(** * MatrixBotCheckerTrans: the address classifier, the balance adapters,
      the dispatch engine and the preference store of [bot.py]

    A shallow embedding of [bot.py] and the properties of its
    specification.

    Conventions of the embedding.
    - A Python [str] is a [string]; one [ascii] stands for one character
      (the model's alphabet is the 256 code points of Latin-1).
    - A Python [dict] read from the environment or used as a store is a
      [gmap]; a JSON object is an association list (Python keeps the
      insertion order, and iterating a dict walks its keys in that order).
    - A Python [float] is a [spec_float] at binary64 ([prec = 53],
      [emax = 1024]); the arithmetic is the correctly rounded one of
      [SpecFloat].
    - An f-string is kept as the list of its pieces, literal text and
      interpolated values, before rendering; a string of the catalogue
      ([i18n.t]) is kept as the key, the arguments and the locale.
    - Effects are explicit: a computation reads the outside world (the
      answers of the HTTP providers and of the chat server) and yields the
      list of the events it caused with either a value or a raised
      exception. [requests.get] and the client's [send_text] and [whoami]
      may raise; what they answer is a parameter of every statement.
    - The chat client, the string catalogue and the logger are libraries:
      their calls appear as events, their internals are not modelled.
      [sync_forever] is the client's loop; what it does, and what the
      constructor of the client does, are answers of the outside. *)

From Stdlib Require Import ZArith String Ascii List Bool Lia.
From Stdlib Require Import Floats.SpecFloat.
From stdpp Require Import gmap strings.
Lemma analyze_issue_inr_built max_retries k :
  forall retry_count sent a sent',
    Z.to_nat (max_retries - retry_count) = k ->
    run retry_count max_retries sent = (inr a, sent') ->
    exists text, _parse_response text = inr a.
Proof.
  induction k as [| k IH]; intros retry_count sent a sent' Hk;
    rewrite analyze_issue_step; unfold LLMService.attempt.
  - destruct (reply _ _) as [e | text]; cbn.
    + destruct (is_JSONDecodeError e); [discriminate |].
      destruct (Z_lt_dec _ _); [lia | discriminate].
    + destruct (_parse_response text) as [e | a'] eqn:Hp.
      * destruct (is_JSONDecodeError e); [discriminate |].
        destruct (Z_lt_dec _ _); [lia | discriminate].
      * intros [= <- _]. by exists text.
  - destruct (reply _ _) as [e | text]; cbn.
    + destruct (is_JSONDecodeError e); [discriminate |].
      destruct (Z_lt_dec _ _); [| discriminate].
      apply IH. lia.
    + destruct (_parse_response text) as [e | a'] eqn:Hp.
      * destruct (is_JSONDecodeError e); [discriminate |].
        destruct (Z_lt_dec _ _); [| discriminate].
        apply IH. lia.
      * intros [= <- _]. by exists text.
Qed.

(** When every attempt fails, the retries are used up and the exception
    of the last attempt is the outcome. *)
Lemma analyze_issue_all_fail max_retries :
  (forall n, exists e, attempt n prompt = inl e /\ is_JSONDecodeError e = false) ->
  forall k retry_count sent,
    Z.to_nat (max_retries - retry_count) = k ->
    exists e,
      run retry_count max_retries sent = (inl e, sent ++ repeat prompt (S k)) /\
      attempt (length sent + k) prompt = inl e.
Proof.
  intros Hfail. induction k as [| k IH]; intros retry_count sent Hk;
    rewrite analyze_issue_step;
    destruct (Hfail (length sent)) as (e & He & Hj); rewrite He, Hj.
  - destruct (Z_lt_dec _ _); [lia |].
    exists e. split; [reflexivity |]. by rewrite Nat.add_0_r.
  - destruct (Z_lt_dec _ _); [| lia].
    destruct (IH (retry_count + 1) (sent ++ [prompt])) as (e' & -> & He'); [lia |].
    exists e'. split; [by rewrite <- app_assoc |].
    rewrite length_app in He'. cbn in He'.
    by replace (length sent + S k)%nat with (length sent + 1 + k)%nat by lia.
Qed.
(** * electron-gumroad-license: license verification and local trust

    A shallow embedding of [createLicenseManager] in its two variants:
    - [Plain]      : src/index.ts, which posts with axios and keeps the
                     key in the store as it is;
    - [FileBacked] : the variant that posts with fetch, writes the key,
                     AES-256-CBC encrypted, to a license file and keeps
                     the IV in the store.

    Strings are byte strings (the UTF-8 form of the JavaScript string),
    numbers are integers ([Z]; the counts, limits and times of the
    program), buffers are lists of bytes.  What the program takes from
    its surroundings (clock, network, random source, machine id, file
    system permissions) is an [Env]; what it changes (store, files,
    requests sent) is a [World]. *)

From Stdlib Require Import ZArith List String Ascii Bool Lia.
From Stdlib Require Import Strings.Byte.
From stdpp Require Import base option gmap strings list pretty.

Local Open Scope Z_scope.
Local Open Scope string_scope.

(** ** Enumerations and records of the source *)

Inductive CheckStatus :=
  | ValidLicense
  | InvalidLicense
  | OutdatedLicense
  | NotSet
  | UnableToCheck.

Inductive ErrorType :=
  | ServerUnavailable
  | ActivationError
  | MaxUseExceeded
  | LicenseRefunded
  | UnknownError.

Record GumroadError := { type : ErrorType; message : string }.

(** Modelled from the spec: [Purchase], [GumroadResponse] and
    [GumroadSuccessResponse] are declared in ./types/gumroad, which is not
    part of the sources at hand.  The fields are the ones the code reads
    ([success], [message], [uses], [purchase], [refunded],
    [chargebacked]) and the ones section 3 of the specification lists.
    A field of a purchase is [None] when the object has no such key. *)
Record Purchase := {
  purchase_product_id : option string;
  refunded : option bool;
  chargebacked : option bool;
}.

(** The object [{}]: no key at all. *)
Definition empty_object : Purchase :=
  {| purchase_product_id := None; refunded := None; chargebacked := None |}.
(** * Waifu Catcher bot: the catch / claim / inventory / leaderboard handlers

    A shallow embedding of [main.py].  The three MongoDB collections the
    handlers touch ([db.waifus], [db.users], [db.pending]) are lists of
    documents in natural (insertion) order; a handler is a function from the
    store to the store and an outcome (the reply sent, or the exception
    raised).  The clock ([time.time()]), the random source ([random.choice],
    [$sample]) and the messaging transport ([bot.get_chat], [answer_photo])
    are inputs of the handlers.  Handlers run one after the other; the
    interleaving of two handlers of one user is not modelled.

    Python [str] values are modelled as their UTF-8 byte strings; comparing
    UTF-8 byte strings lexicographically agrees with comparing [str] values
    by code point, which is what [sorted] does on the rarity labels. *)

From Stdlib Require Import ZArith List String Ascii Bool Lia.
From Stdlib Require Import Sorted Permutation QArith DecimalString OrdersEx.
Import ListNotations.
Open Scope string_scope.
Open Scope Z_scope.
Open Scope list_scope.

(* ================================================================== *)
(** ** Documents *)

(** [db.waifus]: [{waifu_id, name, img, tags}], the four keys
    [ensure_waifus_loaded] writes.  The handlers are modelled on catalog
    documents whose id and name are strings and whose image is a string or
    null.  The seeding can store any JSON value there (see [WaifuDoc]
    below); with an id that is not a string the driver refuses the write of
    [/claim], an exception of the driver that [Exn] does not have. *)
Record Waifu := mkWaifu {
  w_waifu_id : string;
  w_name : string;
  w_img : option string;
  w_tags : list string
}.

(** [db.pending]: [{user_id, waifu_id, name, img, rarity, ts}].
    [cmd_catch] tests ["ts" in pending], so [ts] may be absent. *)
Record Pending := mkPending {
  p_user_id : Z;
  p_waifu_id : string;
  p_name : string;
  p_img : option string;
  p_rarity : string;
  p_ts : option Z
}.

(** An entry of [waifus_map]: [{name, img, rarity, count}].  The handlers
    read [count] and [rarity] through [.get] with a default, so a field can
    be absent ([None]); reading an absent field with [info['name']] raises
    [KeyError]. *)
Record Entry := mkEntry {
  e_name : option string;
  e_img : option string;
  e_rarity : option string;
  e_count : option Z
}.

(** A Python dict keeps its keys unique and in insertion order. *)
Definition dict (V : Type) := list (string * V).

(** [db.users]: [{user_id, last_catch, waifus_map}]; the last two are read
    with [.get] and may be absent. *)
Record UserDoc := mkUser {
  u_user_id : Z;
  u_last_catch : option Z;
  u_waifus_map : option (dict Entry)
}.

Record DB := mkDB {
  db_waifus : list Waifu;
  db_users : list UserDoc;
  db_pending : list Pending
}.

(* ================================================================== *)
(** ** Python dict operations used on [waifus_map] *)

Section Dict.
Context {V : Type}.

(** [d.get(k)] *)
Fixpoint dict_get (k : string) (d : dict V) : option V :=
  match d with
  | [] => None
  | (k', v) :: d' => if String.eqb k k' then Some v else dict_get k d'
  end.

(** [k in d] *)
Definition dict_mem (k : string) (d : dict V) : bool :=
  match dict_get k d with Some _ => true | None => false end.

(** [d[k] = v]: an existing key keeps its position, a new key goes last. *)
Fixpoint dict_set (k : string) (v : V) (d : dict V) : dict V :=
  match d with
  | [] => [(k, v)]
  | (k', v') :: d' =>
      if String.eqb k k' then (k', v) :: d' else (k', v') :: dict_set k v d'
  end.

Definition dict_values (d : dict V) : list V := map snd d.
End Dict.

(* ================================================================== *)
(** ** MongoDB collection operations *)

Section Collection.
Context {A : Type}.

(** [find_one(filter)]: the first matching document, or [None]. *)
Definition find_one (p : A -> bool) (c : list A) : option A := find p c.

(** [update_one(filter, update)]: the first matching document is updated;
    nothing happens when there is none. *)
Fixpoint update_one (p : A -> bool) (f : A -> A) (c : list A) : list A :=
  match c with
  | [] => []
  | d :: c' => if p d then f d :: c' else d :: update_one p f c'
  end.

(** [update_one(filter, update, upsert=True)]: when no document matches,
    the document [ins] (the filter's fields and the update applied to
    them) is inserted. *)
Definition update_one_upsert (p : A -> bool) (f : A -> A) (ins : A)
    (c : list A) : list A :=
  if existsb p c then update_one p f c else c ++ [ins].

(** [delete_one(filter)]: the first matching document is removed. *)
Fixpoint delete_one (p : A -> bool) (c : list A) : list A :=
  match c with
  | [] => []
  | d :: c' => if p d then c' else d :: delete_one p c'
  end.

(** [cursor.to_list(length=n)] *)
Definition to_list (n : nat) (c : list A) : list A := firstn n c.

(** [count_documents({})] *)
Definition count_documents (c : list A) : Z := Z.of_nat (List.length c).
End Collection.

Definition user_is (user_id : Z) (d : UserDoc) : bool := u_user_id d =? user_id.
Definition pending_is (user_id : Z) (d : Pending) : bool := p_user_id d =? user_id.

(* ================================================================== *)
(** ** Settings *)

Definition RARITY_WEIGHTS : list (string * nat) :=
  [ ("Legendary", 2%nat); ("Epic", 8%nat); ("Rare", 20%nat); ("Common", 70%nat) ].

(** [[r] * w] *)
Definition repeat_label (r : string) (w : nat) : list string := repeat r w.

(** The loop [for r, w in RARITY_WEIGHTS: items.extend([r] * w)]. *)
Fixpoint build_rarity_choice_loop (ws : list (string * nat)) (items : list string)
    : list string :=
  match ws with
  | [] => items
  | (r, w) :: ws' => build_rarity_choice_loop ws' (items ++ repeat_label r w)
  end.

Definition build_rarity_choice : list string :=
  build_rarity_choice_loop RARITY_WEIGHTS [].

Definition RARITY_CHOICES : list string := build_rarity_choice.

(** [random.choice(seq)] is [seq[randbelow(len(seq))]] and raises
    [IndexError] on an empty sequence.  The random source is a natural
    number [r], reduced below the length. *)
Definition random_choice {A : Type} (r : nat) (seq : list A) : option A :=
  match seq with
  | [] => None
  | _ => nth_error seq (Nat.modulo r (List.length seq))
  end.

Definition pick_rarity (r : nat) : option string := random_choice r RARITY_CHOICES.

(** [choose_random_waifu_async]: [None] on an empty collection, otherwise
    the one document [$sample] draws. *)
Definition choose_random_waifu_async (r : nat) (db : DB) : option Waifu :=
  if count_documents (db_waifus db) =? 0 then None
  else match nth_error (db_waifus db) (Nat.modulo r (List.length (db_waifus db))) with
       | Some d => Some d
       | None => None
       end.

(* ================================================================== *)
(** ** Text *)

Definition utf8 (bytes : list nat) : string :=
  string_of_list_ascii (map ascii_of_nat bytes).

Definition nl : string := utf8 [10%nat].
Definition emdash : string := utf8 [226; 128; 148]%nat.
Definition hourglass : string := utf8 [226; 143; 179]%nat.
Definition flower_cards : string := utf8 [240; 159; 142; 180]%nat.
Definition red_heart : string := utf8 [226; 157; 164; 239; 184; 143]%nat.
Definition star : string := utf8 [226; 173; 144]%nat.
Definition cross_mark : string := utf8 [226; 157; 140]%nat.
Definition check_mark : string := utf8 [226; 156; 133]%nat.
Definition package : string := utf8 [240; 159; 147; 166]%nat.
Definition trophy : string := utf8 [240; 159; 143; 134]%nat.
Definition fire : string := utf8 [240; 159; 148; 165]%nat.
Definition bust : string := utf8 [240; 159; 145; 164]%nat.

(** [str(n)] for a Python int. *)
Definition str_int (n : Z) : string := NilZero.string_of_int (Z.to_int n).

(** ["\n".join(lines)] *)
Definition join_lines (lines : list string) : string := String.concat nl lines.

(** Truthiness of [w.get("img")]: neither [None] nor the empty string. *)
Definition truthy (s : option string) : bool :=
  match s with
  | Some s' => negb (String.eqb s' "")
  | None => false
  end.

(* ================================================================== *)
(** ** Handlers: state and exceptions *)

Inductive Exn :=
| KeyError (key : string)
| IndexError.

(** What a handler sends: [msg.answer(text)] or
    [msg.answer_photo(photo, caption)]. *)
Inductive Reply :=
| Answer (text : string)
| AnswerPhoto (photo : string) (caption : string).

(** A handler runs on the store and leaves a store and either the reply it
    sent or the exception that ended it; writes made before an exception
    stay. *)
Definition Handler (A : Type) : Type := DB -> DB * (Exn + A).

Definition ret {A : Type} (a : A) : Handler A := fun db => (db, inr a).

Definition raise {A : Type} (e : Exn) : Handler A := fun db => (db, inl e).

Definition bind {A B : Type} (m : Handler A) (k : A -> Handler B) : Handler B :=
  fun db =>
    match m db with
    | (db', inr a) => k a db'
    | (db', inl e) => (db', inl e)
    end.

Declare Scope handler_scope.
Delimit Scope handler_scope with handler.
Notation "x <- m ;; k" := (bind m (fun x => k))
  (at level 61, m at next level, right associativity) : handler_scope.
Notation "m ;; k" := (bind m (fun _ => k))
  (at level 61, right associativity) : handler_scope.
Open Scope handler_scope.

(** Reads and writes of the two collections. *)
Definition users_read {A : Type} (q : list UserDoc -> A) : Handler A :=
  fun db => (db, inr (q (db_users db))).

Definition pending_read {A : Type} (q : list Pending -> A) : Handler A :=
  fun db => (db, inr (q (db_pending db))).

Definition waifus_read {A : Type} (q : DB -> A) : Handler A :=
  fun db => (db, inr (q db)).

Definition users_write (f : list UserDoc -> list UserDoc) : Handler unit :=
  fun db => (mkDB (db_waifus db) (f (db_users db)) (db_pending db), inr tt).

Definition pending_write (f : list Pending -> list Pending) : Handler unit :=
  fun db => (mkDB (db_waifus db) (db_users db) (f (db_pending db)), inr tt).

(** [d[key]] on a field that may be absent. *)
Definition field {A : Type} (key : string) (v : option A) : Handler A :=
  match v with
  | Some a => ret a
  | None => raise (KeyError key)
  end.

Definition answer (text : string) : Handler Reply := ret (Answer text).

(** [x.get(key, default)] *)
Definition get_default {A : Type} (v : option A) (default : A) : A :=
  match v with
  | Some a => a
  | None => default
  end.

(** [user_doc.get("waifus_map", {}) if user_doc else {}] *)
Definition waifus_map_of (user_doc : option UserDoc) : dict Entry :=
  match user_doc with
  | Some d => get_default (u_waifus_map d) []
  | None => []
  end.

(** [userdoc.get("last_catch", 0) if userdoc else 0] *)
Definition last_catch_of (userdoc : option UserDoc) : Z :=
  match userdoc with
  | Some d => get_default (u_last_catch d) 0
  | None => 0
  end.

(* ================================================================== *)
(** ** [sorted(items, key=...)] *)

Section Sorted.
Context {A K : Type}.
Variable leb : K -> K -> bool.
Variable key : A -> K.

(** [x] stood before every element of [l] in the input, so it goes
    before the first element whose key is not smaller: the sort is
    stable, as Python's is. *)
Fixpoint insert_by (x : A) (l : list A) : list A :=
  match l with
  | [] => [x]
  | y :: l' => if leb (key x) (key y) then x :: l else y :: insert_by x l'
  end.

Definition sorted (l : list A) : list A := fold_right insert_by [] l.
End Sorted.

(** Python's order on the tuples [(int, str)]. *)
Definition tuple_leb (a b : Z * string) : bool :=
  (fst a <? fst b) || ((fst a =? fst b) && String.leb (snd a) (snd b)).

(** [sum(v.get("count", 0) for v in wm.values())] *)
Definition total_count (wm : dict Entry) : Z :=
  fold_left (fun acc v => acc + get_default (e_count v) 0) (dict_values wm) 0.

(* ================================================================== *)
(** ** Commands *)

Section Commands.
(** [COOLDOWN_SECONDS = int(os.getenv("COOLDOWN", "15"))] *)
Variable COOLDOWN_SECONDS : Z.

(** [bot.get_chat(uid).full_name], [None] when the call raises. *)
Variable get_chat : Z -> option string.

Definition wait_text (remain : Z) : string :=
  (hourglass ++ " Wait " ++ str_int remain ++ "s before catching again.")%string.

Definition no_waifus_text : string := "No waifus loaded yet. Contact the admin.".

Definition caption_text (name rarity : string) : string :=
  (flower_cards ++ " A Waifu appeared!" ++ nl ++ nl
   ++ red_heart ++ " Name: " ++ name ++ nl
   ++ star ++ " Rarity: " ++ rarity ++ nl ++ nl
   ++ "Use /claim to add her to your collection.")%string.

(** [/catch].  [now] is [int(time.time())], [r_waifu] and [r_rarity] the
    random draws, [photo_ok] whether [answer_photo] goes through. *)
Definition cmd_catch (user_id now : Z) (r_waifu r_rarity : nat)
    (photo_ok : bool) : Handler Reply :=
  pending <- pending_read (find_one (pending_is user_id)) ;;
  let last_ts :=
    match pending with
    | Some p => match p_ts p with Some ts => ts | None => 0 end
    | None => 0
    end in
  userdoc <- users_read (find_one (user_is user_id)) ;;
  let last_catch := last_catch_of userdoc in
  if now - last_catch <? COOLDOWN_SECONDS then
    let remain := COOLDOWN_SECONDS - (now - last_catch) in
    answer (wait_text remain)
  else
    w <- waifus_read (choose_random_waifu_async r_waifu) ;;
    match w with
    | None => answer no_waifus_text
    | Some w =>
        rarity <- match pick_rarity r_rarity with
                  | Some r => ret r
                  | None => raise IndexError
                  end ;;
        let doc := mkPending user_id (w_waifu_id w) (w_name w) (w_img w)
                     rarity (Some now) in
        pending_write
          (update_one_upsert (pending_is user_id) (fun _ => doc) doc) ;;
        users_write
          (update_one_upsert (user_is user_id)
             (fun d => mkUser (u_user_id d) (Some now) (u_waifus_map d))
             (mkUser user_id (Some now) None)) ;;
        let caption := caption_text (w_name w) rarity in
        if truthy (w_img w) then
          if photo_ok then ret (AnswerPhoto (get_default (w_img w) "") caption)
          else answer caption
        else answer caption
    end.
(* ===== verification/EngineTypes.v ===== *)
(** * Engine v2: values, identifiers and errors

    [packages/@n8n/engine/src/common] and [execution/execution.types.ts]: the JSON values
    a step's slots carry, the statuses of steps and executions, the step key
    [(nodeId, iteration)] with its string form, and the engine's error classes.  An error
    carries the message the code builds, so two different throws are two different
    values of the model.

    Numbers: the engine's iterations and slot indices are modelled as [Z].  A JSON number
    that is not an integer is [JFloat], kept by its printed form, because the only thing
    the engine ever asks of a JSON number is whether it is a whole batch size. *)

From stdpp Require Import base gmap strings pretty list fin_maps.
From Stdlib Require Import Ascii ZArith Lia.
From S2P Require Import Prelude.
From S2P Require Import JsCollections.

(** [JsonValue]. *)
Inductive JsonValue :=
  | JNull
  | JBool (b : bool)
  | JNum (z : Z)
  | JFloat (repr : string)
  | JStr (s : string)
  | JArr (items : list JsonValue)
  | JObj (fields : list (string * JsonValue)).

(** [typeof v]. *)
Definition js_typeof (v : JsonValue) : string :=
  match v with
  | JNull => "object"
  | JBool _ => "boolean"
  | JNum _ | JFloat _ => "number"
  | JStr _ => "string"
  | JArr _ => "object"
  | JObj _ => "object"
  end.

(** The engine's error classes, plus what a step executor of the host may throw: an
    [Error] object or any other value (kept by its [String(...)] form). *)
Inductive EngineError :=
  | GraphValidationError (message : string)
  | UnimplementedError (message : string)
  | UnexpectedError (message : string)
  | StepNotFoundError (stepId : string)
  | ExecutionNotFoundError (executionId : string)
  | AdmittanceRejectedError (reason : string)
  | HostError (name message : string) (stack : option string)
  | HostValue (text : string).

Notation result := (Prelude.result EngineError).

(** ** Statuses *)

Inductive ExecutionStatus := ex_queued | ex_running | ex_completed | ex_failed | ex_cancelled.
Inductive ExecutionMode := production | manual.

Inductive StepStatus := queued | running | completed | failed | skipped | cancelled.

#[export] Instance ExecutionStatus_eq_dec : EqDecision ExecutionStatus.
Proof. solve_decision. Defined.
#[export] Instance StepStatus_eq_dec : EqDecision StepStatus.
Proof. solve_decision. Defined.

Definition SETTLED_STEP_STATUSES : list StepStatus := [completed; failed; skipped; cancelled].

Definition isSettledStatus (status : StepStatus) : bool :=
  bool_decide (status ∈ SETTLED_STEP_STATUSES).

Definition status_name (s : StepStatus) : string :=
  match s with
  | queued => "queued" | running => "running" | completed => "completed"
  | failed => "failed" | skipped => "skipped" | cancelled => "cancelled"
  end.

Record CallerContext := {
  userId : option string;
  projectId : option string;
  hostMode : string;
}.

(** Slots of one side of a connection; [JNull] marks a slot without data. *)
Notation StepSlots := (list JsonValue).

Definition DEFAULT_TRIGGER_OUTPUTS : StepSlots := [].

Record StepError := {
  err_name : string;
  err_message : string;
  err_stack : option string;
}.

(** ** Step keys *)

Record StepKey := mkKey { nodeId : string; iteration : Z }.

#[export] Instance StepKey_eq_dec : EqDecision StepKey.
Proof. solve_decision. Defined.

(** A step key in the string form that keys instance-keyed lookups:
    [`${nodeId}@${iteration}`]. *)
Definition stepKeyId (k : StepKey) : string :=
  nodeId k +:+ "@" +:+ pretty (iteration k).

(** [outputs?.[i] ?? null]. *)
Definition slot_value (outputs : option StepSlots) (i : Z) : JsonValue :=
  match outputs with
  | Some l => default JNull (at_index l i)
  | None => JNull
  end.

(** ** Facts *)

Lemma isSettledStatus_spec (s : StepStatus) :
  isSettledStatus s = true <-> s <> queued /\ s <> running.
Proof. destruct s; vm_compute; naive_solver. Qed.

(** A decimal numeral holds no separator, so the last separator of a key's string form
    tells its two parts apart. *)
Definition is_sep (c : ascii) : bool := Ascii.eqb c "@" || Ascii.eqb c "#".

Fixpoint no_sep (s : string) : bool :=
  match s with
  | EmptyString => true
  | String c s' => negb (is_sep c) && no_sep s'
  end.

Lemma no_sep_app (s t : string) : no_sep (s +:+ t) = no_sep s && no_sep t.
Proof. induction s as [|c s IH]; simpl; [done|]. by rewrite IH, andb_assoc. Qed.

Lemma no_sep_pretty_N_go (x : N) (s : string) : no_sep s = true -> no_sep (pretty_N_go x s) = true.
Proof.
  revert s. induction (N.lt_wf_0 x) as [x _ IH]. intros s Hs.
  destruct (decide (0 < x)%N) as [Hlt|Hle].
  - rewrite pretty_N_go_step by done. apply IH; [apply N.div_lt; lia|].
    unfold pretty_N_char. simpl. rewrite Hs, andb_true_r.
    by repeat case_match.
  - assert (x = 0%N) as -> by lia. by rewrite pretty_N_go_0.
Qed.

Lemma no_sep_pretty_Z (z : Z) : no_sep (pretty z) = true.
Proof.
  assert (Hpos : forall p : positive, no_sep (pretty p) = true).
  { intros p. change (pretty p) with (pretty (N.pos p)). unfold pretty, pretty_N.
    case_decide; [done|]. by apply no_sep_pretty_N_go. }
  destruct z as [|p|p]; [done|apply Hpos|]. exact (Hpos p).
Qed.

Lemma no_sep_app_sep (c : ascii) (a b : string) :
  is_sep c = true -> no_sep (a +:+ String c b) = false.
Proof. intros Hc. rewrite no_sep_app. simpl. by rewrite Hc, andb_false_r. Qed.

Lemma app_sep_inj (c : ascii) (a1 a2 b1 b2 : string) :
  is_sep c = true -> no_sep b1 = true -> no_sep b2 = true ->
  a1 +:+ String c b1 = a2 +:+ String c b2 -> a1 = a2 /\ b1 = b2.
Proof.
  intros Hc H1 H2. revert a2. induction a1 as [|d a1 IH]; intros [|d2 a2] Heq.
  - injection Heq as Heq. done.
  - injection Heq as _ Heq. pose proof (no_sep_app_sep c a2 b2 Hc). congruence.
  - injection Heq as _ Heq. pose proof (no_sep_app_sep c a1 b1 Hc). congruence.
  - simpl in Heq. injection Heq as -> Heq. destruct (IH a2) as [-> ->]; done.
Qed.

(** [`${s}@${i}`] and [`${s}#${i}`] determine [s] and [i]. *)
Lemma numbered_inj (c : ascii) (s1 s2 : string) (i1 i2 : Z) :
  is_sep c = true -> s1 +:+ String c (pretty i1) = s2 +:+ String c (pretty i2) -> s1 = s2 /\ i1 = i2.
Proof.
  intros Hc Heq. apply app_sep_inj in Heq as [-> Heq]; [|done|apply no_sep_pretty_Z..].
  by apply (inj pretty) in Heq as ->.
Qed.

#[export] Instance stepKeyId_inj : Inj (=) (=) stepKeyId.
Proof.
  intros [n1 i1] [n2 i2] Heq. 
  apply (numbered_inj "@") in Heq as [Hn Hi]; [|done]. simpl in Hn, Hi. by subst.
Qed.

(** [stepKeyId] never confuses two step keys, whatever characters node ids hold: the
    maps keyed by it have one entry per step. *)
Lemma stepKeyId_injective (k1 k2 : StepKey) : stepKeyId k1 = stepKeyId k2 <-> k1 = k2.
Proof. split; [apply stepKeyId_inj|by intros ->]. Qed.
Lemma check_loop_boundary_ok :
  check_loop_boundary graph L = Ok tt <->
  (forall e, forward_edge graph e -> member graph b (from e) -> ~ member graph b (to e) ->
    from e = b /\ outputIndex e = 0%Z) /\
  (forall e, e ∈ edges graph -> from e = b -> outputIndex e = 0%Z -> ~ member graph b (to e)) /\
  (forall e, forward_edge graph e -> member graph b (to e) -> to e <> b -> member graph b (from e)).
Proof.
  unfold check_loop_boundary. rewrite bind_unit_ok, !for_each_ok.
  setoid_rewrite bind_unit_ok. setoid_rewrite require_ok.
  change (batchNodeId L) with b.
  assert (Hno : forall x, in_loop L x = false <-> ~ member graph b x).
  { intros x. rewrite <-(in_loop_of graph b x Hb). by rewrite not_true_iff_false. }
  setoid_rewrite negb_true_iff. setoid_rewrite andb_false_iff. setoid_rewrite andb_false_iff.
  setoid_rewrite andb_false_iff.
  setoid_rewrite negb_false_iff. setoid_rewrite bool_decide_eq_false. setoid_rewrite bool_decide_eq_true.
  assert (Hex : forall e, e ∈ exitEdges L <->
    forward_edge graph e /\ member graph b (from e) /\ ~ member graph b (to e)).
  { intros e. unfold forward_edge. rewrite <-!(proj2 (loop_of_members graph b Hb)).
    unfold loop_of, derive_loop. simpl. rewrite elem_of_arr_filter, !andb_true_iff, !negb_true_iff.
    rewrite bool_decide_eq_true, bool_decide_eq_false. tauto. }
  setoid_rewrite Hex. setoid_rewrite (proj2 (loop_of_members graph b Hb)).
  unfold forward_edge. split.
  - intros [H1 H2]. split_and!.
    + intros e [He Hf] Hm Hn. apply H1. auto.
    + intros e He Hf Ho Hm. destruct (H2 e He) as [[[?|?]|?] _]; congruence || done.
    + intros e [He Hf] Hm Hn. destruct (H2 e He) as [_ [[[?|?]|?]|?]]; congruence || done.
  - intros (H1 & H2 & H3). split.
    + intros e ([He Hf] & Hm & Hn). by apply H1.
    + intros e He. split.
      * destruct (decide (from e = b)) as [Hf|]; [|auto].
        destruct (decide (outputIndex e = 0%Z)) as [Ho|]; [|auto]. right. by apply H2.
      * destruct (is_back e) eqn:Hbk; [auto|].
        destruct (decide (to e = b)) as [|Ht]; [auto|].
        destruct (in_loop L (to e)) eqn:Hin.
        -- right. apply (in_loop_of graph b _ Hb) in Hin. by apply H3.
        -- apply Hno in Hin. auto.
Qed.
+ + + + + + +
- _WHAT YOU ARE ASKED TO DO_
The required answer is the run of lines above, starting at the line with "c) && no_sep s'" and ending at the line with "assert (Hpos : forall", reproduced exactly with both ends.

- _RESPONSE BELOW_
  | String c s' => negb (is_sep c) && no_sep s'
  end.

Lemma no_sep_app (s t : string) : no_sep (s +:+ t) = no_sep s && no_sep t.
Proof. induction s as [|c s IH]; simpl; [done|]. by rewrite IH, andb_assoc. Qed.

Lemma no_sep_pretty_N_go (x : N) (s : string) : no_sep s = true -> no_sep (pretty_N_go x s) = true.
Proof.
  revert s. induction (N.lt_wf_0 x) as [x _ IH]. intros s Hs.
  destruct (decide (0 < x)%N) as [Hlt|Hle].
  - rewrite pretty_N_go_step by done. apply IH; [apply N.div_lt; lia|].
    unfold pretty_N_char. simpl. rewrite Hs, andb_true_r.
    by repeat case_match.
  - assert (x = 0%N) as -> by lia. by rewrite pretty_N_go_0.
Qed.

Lemma no_sep_pretty_Z (z : Z) : no_sep (pretty z) = true.
Proof.
  assert (Hpos : forall p : positive, no_sep (pretty p) = true).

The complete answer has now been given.